(** X6.  The constructor of the down projection fails with a
    [ZeroDivisionError] exactly when [num_spherical * num_radial = 0], the
    fan-in of its weight; otherwise it stores the three sizes and a
    well-formed weight of shape
    [(num_spherical, num_radial, emb_size_interm)], having drawn twice as
    many random numbers as the weight has elements. *)
Theorem DownProjection_init_outcome :
  forall L n_sph n_rad n_emb pos,
    ((n_sph * n_rad = 0)%nat ->
     DownProjection_init L n_sph n_rad n_emb pos = Raise ZeroDivisionError) /\
    ((n_sph * n_rad <> 0)%nat ->
     exists w,
       DownProjection_init L n_sph n_rad n_emb pos
       = Ok (mkDownProjection n_sph n_rad n_emb w,
             (pos + 2 * (n_sph * n_rad * n_emb))%nat) /\
       shape w = [n_sph; n_rad; n_emb] /\ well_formed w).
Proof. exact DownProjection_init_cases. Qed.

Lemma DownProjection_init_outcome_witness :
  DownProjection_init sample_library 3 0 5 0%nat = Raise ZeroDivisionError /\
  exists w,
    DownProjection_init sample_library 3 4 5 0%nat
    = Ok (mkDownProjection 3 4 5 w, (0 + 2 * (3 * 4 * 5))%nat) /\
    shape w = [3; 4; 5]%nat /\ well_formed w.
Proof.
  split.
  - exact (proj1 (DownProjection_init_outcome sample_library 3 0 5 0%nat) eq_refl).
  - apply (proj2 (DownProjection_init_outcome sample_library 3 4 5 0%nat)).
    discriminate.
Defined.

Lemma matmul3_broadcast_shape x w e r i s :
  shape x = [1%nat; e; r] -> shape w = [s; r; i] ->
  exists y, matmul x w = Ok y /\ shape y = [s; e; i] /\ well_formed y.
Proof.
  intros Hx Hw. unfold matmul. rewrite Hx, Hw, Nat.eqb_refl.
  assert (Hb : bdim 1 s = Ok s).
  { unfold bdim. destruct (Nat.eqb_spec 1 s) as [E|_]; [subst; reflexivity|].
    reflexivity. }
  rewrite Hb. cbn [rbind].
  eexists. split; [reflexivity|]. split; [reflexivity|].
  unfold well_formed. cbn [data shape]. rewrite length_tab, numel3. reflexivity.
Qed.

(** X7.  What the forward pass of the down projection checks.  The radial
    sizes of the input and of the weight must agree, or the product is
    refused; a radial input whose leading dimension is 1 instead of
    [num_spherical] is accepted and broadcast; and the spherical input is
    never compared with the layer: any tensor of rank 3 is transposed. *)
Theorem DownProjection_forward_checks :
  forall m rbf_env sph s1 e r1 a b c,
    shape (down_weight m)
      = [num_spherical m; num_radial m; emb_size_interm m] ->
    shape rbf_env = [s1; e; r1] ->
    shape sph = [a; b; c] ->
    (r1 <> num_radial m ->
     DownProjection_forward m (rbf_env, sph)
     = Raise (RuntimeError "mat1 and mat2 shapes cannot be multiplied")) /\
    (r1 = num_radial m -> s1 = num_spherical m \/ s1 = 1%nat ->
     exists rbf_W1 sph',
       DownProjection_forward m (rbf_env, sph) = Ok (rbf_W1, sph') /\
       shape rbf_W1 = [e; emb_size_interm m; num_spherical m] /\
       shape sph' = [a; c; b]).
Proof.
  intros m rbf_env sph s1 e r1 a b c Hw Hx Hsph. split.
  - intros NE. unfold DownProjection_forward, matmul. rewrite Hx, Hw.
    destruct (Nat.eqb_spec r1 (num_radial m)); [contradiction|reflexivity].
  - intros E Hs1. subst r1.
    assert (Hmm : exists y, matmul rbf_env (down_weight m) = Ok y /\
                            shape y = [num_spherical m; e; emb_size_interm m]).
    { destruct Hs1 as [E|E]; subst s1.
      - destruct (@matmul3_spec rbf_env (down_weight m) _ _ _ _ Hx Hw)
          as (y & Hy & Hys & _). exists y. auto.
      - destruct (@matmul3_broadcast_shape rbf_env (down_weight m) _ _ _ _ Hx Hw)
          as (y & Hy & Hys & _). exists y. auto. }
    destruct Hmm as (y & Hy & Hys).
    destruct (@permute3_spec y _ _ _ 1 2 0 Hys eq_refl) as (y' & Hy' & Hy's & _).
    destruct (@permute3_spec sph a b c 0 2 1 Hsph eq_refl) as (z & Hz & Hzs & _).
    exists y', z. split; [|split; assumption].
    unfold DownProjection_forward. rewrite Hy. cbn [rbind]. rewrite Hy'.
    cbn [rbind]. unfold transpose, rank. rewrite Hsph.
    cbn [length Nat.ltb Nat.leb andb]. unfold rank in Hz. 
    change (swap_axes 3 1 2) with [0; 2; 1]%nat. rewrite Hz. reflexivity.
Qed.

Lemma DownProjection_forward_checks_witness :
  DownProjection_forward
    (mkDownProjection 3 4 5 (mkTensor [3; 4; 5]%nat (repeat 1 60)))
    (mkTensor [3; 2; 7]%nat (repeat 1 42), mkTensor [9; 6; 8]%nat (repeat 1 432))
  = Raise (RuntimeError "mat1 and mat2 shapes cannot be multiplied") /\
  exists rbf_W1 sph',
    DownProjection_forward
      (mkDownProjection 3 4 5 (mkTensor [3; 4; 5]%nat (repeat 1 60)))
      (mkTensor [1; 2; 4]%nat (repeat 1 8), mkTensor [9; 6; 8]%nat (repeat 1 432))
    = Ok (rbf_W1, sph') /\
    shape rbf_W1 = [2; 5; 3]%nat /\ shape sph' = [9; 8; 6]%nat.
Proof.
  split.
  - apply (proj1 (@DownProjection_forward_checks
                    (mkDownProjection 3 4 5 (mkTensor [3; 4; 5]%nat (repeat 1 60)))
                    (mkTensor [3; 2; 7]%nat (repeat 1 42))
                    (mkTensor [9; 6; 8]%nat (repeat 1 432))
                    3%nat 2%nat 7%nat 9%nat 6%nat 8%nat eq_refl eq_refl eq_refl)).
    discriminate.
  - apply (proj2 (@DownProjection_forward_checks
                    (mkDownProjection 3 4 5 (mkTensor [3; 4; 5]%nat (repeat 1 60)))
                    (mkTensor [1; 2; 4]%nat (repeat 1 8))
                    (mkTensor [9; 6; 8]%nat (repeat 1 432))
                    1%nat 2%nat 4%nat 9%nat 6%nat 8%nat eq_refl eq_refl eq_refl)).
    + reflexivity.
    + right. reflexivity.
Defined.

(** ** [ScaledSiLU] *)

Lemma nth_map_fix (f : R -> R) l p d :
  f d = d -> nth p (map f l) d = f (nth p l d).
Proof.
  intros H. rewrite <- (map_nth f). rewrite H. reflexivity.
Qed.

Lemma sigmoid_bounds v :
  let s := 1 / (1 + exp (- v)) in
  0 < s < 1 /\ s * (1 + exp (- v)) = 1.
Proof.
  intros s. pose proof (exp_pos (- v)) as He.
  assert (Hs : s * (1 + exp (- v)) = 1) by (unfold s; field; lra).
  assert (H0 : 0 < s).
  { unfold s. apply Rdiv_lt_0_compat; lra. }
  split; [|exact Hs]. split; [exact H0|]. nra.
Qed.

(** X8.  The scaled SiLU keeps the shape and acts on every element [v] on
    its own, as [v * sigmoid v * (1 / 0.6)].  Over the reals, in exact
    arithmetic (a float sigmoid saturates at 1 and underflows to 0, which
    is not modelled), this function sends 0 to 0, a positive [v] to a value
    strictly between 0 and [v / 0.6] that misses [v / 0.6] by at most
    [v * exp (- v) / 0.6], and a negative [v] to a value strictly between
    [v / 0.6] and 0. *)
Theorem ScaledSiLU_forward_values :
  forall x p,
    let v := get x p in
    let out := get (ScaledSiLU_forward x) p in
    shape (ScaledSiLU_forward x) = shape x /\
    length (data (ScaledSiLU_forward x)) = length (data x) /\
    out = v * (1 / (1 + exp (- v))) * (5 / 3) /\
    (v = 0 -> out = 0) /\
    (0 < v -> 0 < out < v * (5 / 3) /\
              v * (5 / 3) - out <= v * exp (- v) * (5 / 3)) /\
    (v < 0 -> v * (5 / 3) < out < 0).
Proof.
  intros x p v out.
  assert (Hout : out = v * (1 / (1 + exp (- v))) * (5 / 3)).
  { unfold out, v, get, ScaledSiLU_forward. cbn [data].
    rewrite nth_map_fix.
    - unfold SiLU, ScaledSiLU_scale_factor. field.
      pose proof (exp_pos (- nth p (data x) 0)). lra.
    - rewrite SiLU_0. ring. }
  split; [reflexivity|]. split; [apply length_map|]. split; [exact Hout|].
  destruct (sigmoid_bounds v) as ((Hs0 & Hs1) & Hs).
  pose proof (exp_pos (- v)) as He.
  set (s := 1 / (1 + exp (- v))) in *.
  rewrite Hout. split; [|split].
  - intros E. rewrite E. ring.
  - intros Hv. split; [split|]; nra.
  - intros Hv. split; nra.
Qed.

Lemma ScaledSiLU_forward_values_witness :
  0 < get (mkTensor [1%nat] [1]) 0 /\
  (0 < get (ScaledSiLU_forward (mkTensor [1%nat] [1])) 0
   < get (mkTensor [1%nat] [1]) 0 * (5 / 3) /\
   get (mkTensor [1%nat] [1]) 0 * (5 / 3)
   - get (ScaledSiLU_forward (mkTensor [1%nat] [1])) 0
   <= get (mkTensor [1%nat] [1]) 0 * exp (- get (mkTensor [1%nat] [1]) 0) * (5 / 3)).
Proof.
  assert (H1 : 0 < get (mkTensor [1%nat] [1]) 0) by (unfold get; simpl; lra).
  split; [exact H1|].
  pose proof (ScaledSiLU_forward_values (mkTensor [1%nat] [1]) 0) as H.
  cbv zeta in H. destruct H as (_ & _ & _ & _ & Hp & _).
  exact (Hp H1).
Defined.

(** ** [Linear]: the other initialisers *)

(** X9.  A [Linear] layer built with [init="final"] (and no custom
    initialiser) has a weight of shape [(out_dim, in_dim)] that is all
    zero, and its bias, when it has one, is all zero as well: the
    constructor has zeroed it before the initialiser ran. *)
Theorem Linear_final_all_zero :
  forall L in_dim out_dim with_bias pos,
  exists w bo pos',
    Linear_init L in_dim out_dim with_bias "final" None pos
      = Ok (mkLinear (mk_nn_Linear in_dim out_dim w bo), pos') /\
    shape w = [out_dim; in_dim] /\
    length (data w) = (out_dim * in_dim)%nat /\
    Forall (fun v => v = 0) (data w) /\
    match bo with
    | Some bt => with_bias = true /\ shape bt = [out_dim] /\
                 length (data bt) = out_dim /\
                 Forall (fun v => v = 0) (data bt)
    | None => with_bias = false
    end.
Proof.
  intros L in_dim out_dim with_bias pos.
  destruct (nn_Linear_init_Ok L in_dim out_dim with_bias pos)
    as (l & pos' & Hinit & _ & _ & Hws & Hwl & Hb).
  exists (final_init_ (weight l)),
         (if with_bias then option_map (fun t => fill_ t 0) (bias l) else bias l),
         pos'.
  split.
  - unfold Linear_init. rewrite (bind_Ok _ _ _ Hinit). reflexivity.
  - unfold final_init_. split; [exact Hws|].
    split; [rewrite fill_length; exact Hwl|]. split; [apply fill_all|].
    destruct (bias l) as [bt|].
    + destruct Hb as (Hb1 & Hb2 & Hb3). subst with_bias. cbn [option_map].
      split; [reflexivity|]. split; [exact Hb2|].
      split; [rewrite fill_length; exact Hb3|apply fill_all].
    + subst with_bias. reflexivity.
Qed.

Lemma trunc_normal_init_run L w fan_out fan_in s pos :
  shape w = [fan_out; fan_in] ->
  0 <= s ->
  0 < truncnorm_std L (-2) 2 ->
  (forall u, -2 <= truncnorm_standard L (-2) 2 u <= 2) ->
  let std := sqrt (s / Rmax 1 (INR fan_in)) / truncnorm_std L (-2) 2 in
  exists w' pos',
    trunc_normal_init_ L w s "fan_in" pos = Ok (w', pos') /\
    shape w' = [fan_out; fan_in] /\
    length (data w') = (fan_out * fan_in)%nat /\
    Forall (fun x => -2 * std <= x <= 2 * std) (data w').
Proof.
  intros Hs Hs0 Hstd Hz std.
  assert (Hf : _calculate_fan (shape w) "fan_in" = Ok (INR fan_in))
    by (rewrite Hs; reflexivity).
  assert (Hq : 0 <= s / Rmax 1 (INR fan_in)).
  { apply Rmult_le_pos; [exact Hs0|].
    apply Rlt_le, Rinv_0_lt_compat, Rmax_1_pos. }
  assert (Hts : trunc_normal_std L (shape w) s "fan_in" = Ok std).
  { unfold trunc_normal_std. rewrite Hf. cbn [rbind].
    rewrite (math_sqrt_nonneg Hq). reflexivity. }
  assert (Hstd0 : 0 <= std).
  { unfold std. apply Rmult_le_pos; [apply sqrt_pos|].
    apply Rlt_le, Rinv_0_lt_compat. exact Hstd. }
  destruct (@truncnorm_rvs_bounds L (-2) 2 std (_prod (shape w)) pos)
    as (samples & pos' & Hrvs & Hlen & Hb); [lra|exact Hstd0|exact Hz|].
  exists (mkTensor (shape w) samples), pos'. split.
  - unfold trunc_normal_init_. unfold bind at 1. unfold lift. rewrite Hts.
    rewrite (bind_Ok _ _ _ Hrvs). reflexivity.
  - cbn [shape data]. split; [exact Hs|]. split; [|exact Hb].
    rewrite Hlen, _prod_numel, Hs. simpl. lia.
Qed.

◆ ◆ ◆ ◆

Please return the lines above that run from the line containing "intros s. pose proof (exp_pos (- v)) as He." to the line containing "[v / 0.6] and 0. *)", inclusive, exactly and with no other lines.

  intros s. pose proof (exp_pos (- v)) as He.
  assert (Hs : s * (1 + exp (- v)) = 1) by (unfold s; field; lra).
  assert (H0 : 0 < s).
  { unfold s. apply Rdiv_lt_0_compat; lra. }
  split; [|exact Hs]. split; [exact H0|]. nra.
Qed.

(** X8.  The scaled SiLU keeps the shape and acts on every element [v] on
    its own, as [v * sigmoid v * (1 / 0.6)].  Over the reals, in exact
    arithmetic (a float sigmoid saturates at 1 and underflows to 0, which
    is not modelled), this function sends 0 to 0, a positive [v] to a value
    strictly between 0 and [v / 0.6] that misses [v / 0.6] by at most
    [v * exp (- v) / 0.6], and a negative [v] to a value strictly between
    [v / 0.6] and 0. *)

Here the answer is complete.